PROBLEM TO SOLVE: Go to the line holding "Theorem create_then_delete_report_restores" in the entries below and write out exactly every line down to and including the line holding "Sample.alice).".

DATASET CONTENT:
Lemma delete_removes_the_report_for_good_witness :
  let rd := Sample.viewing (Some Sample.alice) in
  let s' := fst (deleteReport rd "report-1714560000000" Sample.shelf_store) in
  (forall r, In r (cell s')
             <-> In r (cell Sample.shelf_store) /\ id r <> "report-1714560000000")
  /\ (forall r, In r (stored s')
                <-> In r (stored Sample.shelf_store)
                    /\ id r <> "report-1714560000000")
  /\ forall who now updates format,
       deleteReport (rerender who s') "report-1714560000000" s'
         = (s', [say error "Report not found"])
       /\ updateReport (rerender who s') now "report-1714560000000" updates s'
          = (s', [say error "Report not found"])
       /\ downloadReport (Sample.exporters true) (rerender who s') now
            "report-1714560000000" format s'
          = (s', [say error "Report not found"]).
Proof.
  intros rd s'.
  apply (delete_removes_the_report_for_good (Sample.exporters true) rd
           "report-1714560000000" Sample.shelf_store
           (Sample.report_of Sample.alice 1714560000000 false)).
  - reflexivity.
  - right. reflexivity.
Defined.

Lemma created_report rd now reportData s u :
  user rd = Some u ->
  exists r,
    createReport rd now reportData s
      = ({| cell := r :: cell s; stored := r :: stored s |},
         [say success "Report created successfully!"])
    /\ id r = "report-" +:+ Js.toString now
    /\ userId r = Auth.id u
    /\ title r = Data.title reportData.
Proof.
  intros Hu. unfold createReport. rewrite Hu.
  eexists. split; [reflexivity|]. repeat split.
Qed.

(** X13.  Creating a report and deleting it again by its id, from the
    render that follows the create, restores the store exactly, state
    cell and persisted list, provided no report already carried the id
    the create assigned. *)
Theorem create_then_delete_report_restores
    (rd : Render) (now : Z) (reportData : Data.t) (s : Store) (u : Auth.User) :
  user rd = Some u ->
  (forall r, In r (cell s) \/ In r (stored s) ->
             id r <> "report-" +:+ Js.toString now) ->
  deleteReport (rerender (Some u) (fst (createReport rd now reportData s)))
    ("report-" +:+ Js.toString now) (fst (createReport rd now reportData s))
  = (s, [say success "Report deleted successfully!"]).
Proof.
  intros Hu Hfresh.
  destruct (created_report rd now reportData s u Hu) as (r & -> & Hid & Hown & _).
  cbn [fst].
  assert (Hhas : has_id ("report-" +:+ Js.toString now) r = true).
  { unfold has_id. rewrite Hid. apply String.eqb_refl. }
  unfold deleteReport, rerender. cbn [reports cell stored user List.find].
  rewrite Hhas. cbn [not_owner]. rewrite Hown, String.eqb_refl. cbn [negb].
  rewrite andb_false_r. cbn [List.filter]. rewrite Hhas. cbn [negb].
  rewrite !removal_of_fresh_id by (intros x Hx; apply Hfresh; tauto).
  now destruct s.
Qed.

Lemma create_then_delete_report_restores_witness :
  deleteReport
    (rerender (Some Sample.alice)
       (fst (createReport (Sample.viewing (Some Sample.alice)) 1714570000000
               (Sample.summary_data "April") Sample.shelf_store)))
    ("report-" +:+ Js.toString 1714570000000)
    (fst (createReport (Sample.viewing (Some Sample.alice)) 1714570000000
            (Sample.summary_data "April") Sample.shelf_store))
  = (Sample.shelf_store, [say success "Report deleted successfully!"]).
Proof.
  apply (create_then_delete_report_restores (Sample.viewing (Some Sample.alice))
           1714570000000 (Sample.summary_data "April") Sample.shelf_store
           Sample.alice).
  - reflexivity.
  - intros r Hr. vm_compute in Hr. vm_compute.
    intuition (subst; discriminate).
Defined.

RESULT OF THIS EXERCISE:
Theorem create_then_delete_report_restores
    (rd : Render) (now : Z) (reportData : Data.t) (s : Store) (u : Auth.User) :
  user rd = Some u ->
  (forall r, In r (cell s) \/ In r (stored s) ->
             id r <> "report-" +:+ Js.toString now) ->
  deleteReport (rerender (Some u) (fst (createReport rd now reportData s)))
    ("report-" +:+ Js.toString now) (fst (createReport rd now reportData s))
  = (s, [say success "Report deleted successfully!"]).
Proof.
  intros Hu Hfresh.
  destruct (created_report rd now reportData s u Hu) as (r & -> & Hid & Hown & _).
  cbn [fst].
  assert (Hhas : has_id ("report-" +:+ Js.toString now) r = true).
  { unfold has_id. rewrite Hid. apply String.eqb_refl. }
  unfold deleteReport, rerender. cbn [reports cell stored user List.find].
  rewrite Hhas. cbn [not_owner]. rewrite Hown, String.eqb_refl. cbn [negb].
  rewrite andb_false_r. cbn [List.filter]. rewrite Hhas. cbn [negb].
  rewrite !removal_of_fresh_id by (intros x Hx; apply Hfresh; tauto).
  now destruct s.
Qed.

Lemma create_then_delete_report_restores_witness :
  deleteReport
    (rerender (Some Sample.alice)
       (fst (createReport (Sample.viewing (Some Sample.alice)) 1714570000000
               (Sample.summary_data "April") Sample.shelf_store)))
    ("report-" +:+ Js.toString 1714570000000)
    (fst (createReport (Sample.viewing (Some Sample.alice)) 1714570000000
            (Sample.summary_data "April") Sample.shelf_store))
  = (Sample.shelf_store, [say success "Report deleted successfully!"]).
Proof.
  apply (create_then_delete_report_restores (Sample.viewing (Some Sample.alice))
           1714570000000 (Sample.summary_data "April") Sample.shelf_store
           Sample.alice).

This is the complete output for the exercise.